DIEGO ALONSO DE ARMIÑO; DARÍO A. ESTRIN; ALVAREZ, ROSA MARÍA S.; ADRIÁN ROITBERG

Tucuman

Congreso; XLI Reunión Anual de la ociedad Argentina de Biofísica; 2012

Sociedad Argentina de Bofísica

Trypanosoma cruzi is the causative agent of Chagas´ disease, endemic in South and Central America. Despite being the cause of thousands of death annually, the chronic form has no effective treatment to date. T. cruzi trans-sialidase (TcTS) was shown to be an important factor in the microorganism´s virulence, and has been proposed as a target for drug design, a goal that requires a through understanding of the enzyme´s mechanism which, in spite of great advances in the past decades, is still incomplete.

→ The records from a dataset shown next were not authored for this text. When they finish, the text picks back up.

(** ** What a connection owns *)

Definition entry_blocks (e : rtx_t) : list (Z * Z) :=
  (e_self e, rtx_size) :: (if e_data e =? 0 then [] else [(e_data e, zlen (e_bytes e))]).
Definition queue_blocks (q : list rtx_t) : list (Z * Z) := concat (entry_blocks <$> q).
Definition ptr_block (p n : Z) : list (Z * Z) := if p =? 0 then [] else [(p, n)].
Definition conn_blocks (c : tcp_connection_t) : list (Z * Z) :=
  (self c, conn_size) :: ptr_block (send_buffer c) TCP_DEFAULT_BUFFER_SIZE ++ ptr_block (recv_buffer (rx c)) (recv_buffer_size (rx c)) ++
  queue_blocks (retransmit_queue (tx c)).

(** An action that keeps the ownership as it is. *)
Definition tidy {A} (m : act A) : Prop := forall F R c g,
  mem_ok F (g_world g) (conn_blocks c ++ R) -> mem_ok F (g_world (m (c, g)).2.2) (conn_blocks (m (c, g)).2.1 ++ R).

Lemma tidy_ret {A} (a : A) : tidy (mret a).
Proof. by intros F R c g Hok. Qed.
Lemma tidy_bind {A B} (m : act A) (k : A -> act B) : tidy m -> (forall a, tidy (k a)) -> tidy (m ≫= k).
Proof.
  intros Hm Hk F R c g Hok. unfold mbind, act_bind. specialize (Hm F R c g Hok). destruct (m (c, g)) as [a [c' g']]. by apply Hk.
Qed.
Lemma tidy_upd u : (forall c, conn_blocks (u c) = conn_blocks c) -> tidy (upd u).
Proof. intros Hu F R c g Hok. unfold upd. cbn [fst snd]. by rewrite Hu. Qed.
Lemma tidy_conn_is : tidy conn_is.
Proof. by intros F R c g Hok. Qed.
Lemma tidy_now : tidy tcp_now_ms.
Proof. by intros F R c g Hok. Qed.
Lemma tidy_when b (m : act unit) : tidy m -> tidy (when b m).
Proof. intros Hm. destruct b; [done | by intros F R c g Hok]. Qed.
Lemma tidy_send dst proto pkt : tidy (world (ip_send_packet dst proto pkt)).
Proof.
  intros F R c g Hok. unfold world. pose proof (owned_send _ _ _ dst proto pkt Hok) as Hs. by destruct (ip_send_packet dst proto pkt (g_world g)).
Qed.
Lemma tidy_isn : tidy (on_glob tcp_new_isn).
Proof. intros F R c g Hok. unfold on_glob, tcp_new_isn. by destruct (_ =? 0). Qed.

(** An action that takes over the blocks [E] as well. *)
Definition takes {A} (E : list (Z * Z)) (m : act A) : Prop := forall F R c g,
  mem_ok F (g_world g) (E ++ conn_blocks c ++ R) -> mem_ok F (g_world (m (c, g)).2.2) (conn_blocks (m (c, g)).2.1 ++ R).

Lemma takes_tidy {A} (m : act A) : takes [] m -> tidy m.
Proof. done. Qed.
Lemma tidy_takes {A} (m : act A) : tidy m -> takes [] m.
Proof. done. Qed.
Lemma takes_after {A B} E (m : act A) (k : A -> act B) : tidy m -> (forall a, takes E (k a)) -> takes E (m ≫= k).
Proof.
  intros Hm Hk F R c g Hok. unfold mbind, act_bind. specialize (Hm F (E ++ R) c g). destruct (m (c, g)) as [a [c' g']].
  apply Hk. eapply owned_perm; [apply Hm; eapply owned_perm; [exact Hok|] |]; cbn; solve_Permutation.
Qed.
Lemma takes_before {A B} E (m : act A) (k : A -> act B) : takes E m -> (forall a, tidy (k a)) -> takes E (m ≫= k).
Proof.
  intros Hm Hk F R c g Hok. unfold mbind, act_bind. specialize (Hm F R c g Hok). destruct (m (c, g)) as [a [c' g']]. by apply Hk.
Qed.
Lemma takes_alloc {B} E n (k : Z -> act B) :
  0 <= n -> takes E (k 0) -> (forall p, p <> 0 -> takes ((p, n) :: E) (k p)) -> takes E (kalloc_t n ≫= k).
Proof.
  intros Hn H0 Hp F R c g Hok. unfold mbind, act_bind, kalloc_t, world.
  destruct (hp_kalloc n (g_world g)) as [p w'] eqn:Ha. pose proof (owned_alloc _ _ _ _ _ _ Hok Hn Ha) as Hm.
  destruct (Z.eqb_spec p 0) as [->|Hne]; [by apply H0 | by apply Hp].
Qed.
Lemma takes_free p n : takes [(p, n)] (kfree_t p).
Proof. intros F R c g Hok. unfold kfree_t, world. cbn [fst snd g_world set_world]. by eapply owned_free. Qed.
End mem.

(** Walk through an action; what is left are the updates. *)
Ltac tidy :=
  repeat lazymatch goal with
  | |- forall _, _ => intro
  | |- tidy (mret _) => apply tidy_ret
  | |- tidy (_ ≫= _) => apply tidy_bind
  | |- tidy conn_is => apply tidy_conn_is
  | |- tidy tcp_now_ms => apply tidy_now
  | |- tidy (world (ip_send_packet _ _ _)) => apply tidy_send
  | |- tidy (on_glob tcp_new_isn) => apply tidy_isn
  | |- tidy (when _ _) => apply tidy_when
  | |- tidy (if ?b then _ else _) => destruct b
  | |- tidy (match ?x with _ => _ end) => destruct x
  | |- tidy (upd _) => first [solve [eauto 2 with tcpmem] | apply tidy_upd]
  | |- tidy _ => solve [eauto 2 with tcpmem]
  | |- _ = _ => reflexivity
  end.

Create HintDb tcpmem.

Section ops.
Context {W : Type} `{!KHeap W} `{!KHeapLaws W} `{!NetDown W} `{!NetDownLaws W}.
Abbreviation act := (act (W := W)).
Abbreviation tidy := (tidy (W := W)).

Lemma tidy_send_options flags data options : tidy (tcp_send_packet_with_options flags data options).
Proof.
  unfold tcp_send_packet_with_options. apply takes_tidy. apply takes_after; [apply tidy_conn_is|]. intros c.
  apply takes_alloc; [apply u32_bound | apply tidy_takes, tidy_ret |]. intros p Hp. rewrite (proj2 (Z.eqb_neq _ _) Hp).
  destruct (window_field c flags) as [wfield bytes].
  apply takes_after; [tidy|]. intros _. apply takes_after; [tidy|]. intros result.
  apply takes_before; [apply takes_free|]. intros _. tidy.
Qed.
#[local] Hint Resolve tidy_send_options : tcpmem.
Lemma tidy_send_packet flags data : tidy (tcp_send_packet flags data).
Proof. apply tidy_send_options. Qed.
#[local] Hint Resolve tidy_send_packet : tcpmem.
Lemma tidy_resend seq flags data options : tidy (resend seq flags data options).
Proof. unfold resend. tidy. Qed.
Lemma tidy_ack_now : tidy ack_now.
Proof. unfold ack_now. tidy. Qed.
#[local] Hint Resolve tidy_resend tidy_ack_now : tcpmem.

Lemma queue_blocks_app q1 q2 : queue_blocks (q1 ++ q2) = queue_blocks q1 ++ queue_blocks q2.
Proof. unfold queue_blocks. by rewrite fmap_app, concat_app. Qed.
Lemma queue_blocks_one e : queue_blocks [e] = entry_blocks e.
Proof. apply app_nil_r. Qed.
Lemma conn_blocks_queue c q : conn_blocks (on_tx (set_retransmit_queue q) c) ≡ₚ queue_blocks q ++ conn_blocks (on_tx (set_retransmit_queue []) c).
Proof. unfold conn_blocks. cbn. solve_Permutation. Qed.
Lemma conn_blocks_split c : conn_blocks c ≡ₚ queue_blocks (retransmit_queue (tx c)) ++ conn_blocks (on_tx (set_retransmit_queue []) c).
Proof. rewrite <- conn_blocks_queue. destruct c as [? ? ? ? ? ? ? [] ? ? ? ? ? ? ? ?]. done. Qed.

Evidence indicates that the catalytic mechanism involves a long-lived covalent intermediate (CI). A key unanswered question is thus, how does TcTS protect the CI from hydrolysis before the acceptor glicoconjugate can possition itself in the active site for the transfer reaction to take place?. Here we deal with this problem by comparing the stability of the reactive configuration in the CI form of TcTS with that of Tripanosoma Rangeli Sialidase (TrSA) (a structurally and mechanistically very similar enzyme with strict hydrolase activity) using molecular dynamics simulations. Unbiased molecular dynamics show a diminished population of the reactive configuration of the CI-TcTS compared to CI-TrSA in absence of an acceptor ligand (i.e. lactose). Also, umbrella sampling studies show striking differences between the free energy surfaces of CI-TcTS, CI-TcTS bound to lactose, and CI-TrSA, which indicate a lactose-sensitive mechanism for inactivation of the enzyme in the CI stage.